■ **WORK TASK**
In the entries that follow, the line with "Only the widget" opens the range and the line with "From Stdlib Require" closes it; repeat that range exactly, both lines included.

----

(** * Minesweeper (src/main.py): a shallow embedding of the game engine

    The engine part of [MinesweeperGame] is embedded as pure functions over
    an explicit state: the grid of [FieldButton] objects is a list of rows,
    a button object is identified by the place it occupies in that grid,
    and everything a method reads from the outside world (the outcome of
    [random.shuffle], the clock, the text typed in the name dialog, the
    leaderboard files and what becomes of a write to them) is an explicit
    argument or a field of the state.
    Only the widget options the engine later reads back ([state], [text])
    are kept; colours, reliefs and fonts are left out. *)

From Stdlib Require Import ZArith List Lia Permutation Sorted.
From stdpp Require Import base option list numbers strings pretty sorting gmap.

Local Open Scope Z_scope.

(** ** Python lists *)

(** [range(a, b)]. *)
Definition range (a b : Z) : list Z := seqZ a (b - a).

(** Normalisation of a subscript [l[i]]: negative subscripts count from the
    end, anything else out of range raises [IndexError] ([None]). *)
Definition py_index {A} (l : list A) (i : Z) : option nat :=
  let n := Z.of_nat (length l) in
  if bool_decide (0 ≤ i < n) then Some (Z.to_nat i)
  else if bool_decide (- n ≤ i < 0) then Some (Z.to_nat (n + i))
  else None.

(** [l[:n]]. *)
Definition slice_prefix {A} (l : list A) (n : Z) : list A :=
  if bool_decide (0 ≤ n) then take (Z.to_nat n) l
  else take (length l - Z.to_nat (- n))%nat l.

----

■ **EXPECTED ANSWER**
    Only the widget options the engine later reads back ([state], [text])
    are kept; colours, reliefs and fonts are left out. *)

From Stdlib Require Import ZArith List Lia Permutation Sorted.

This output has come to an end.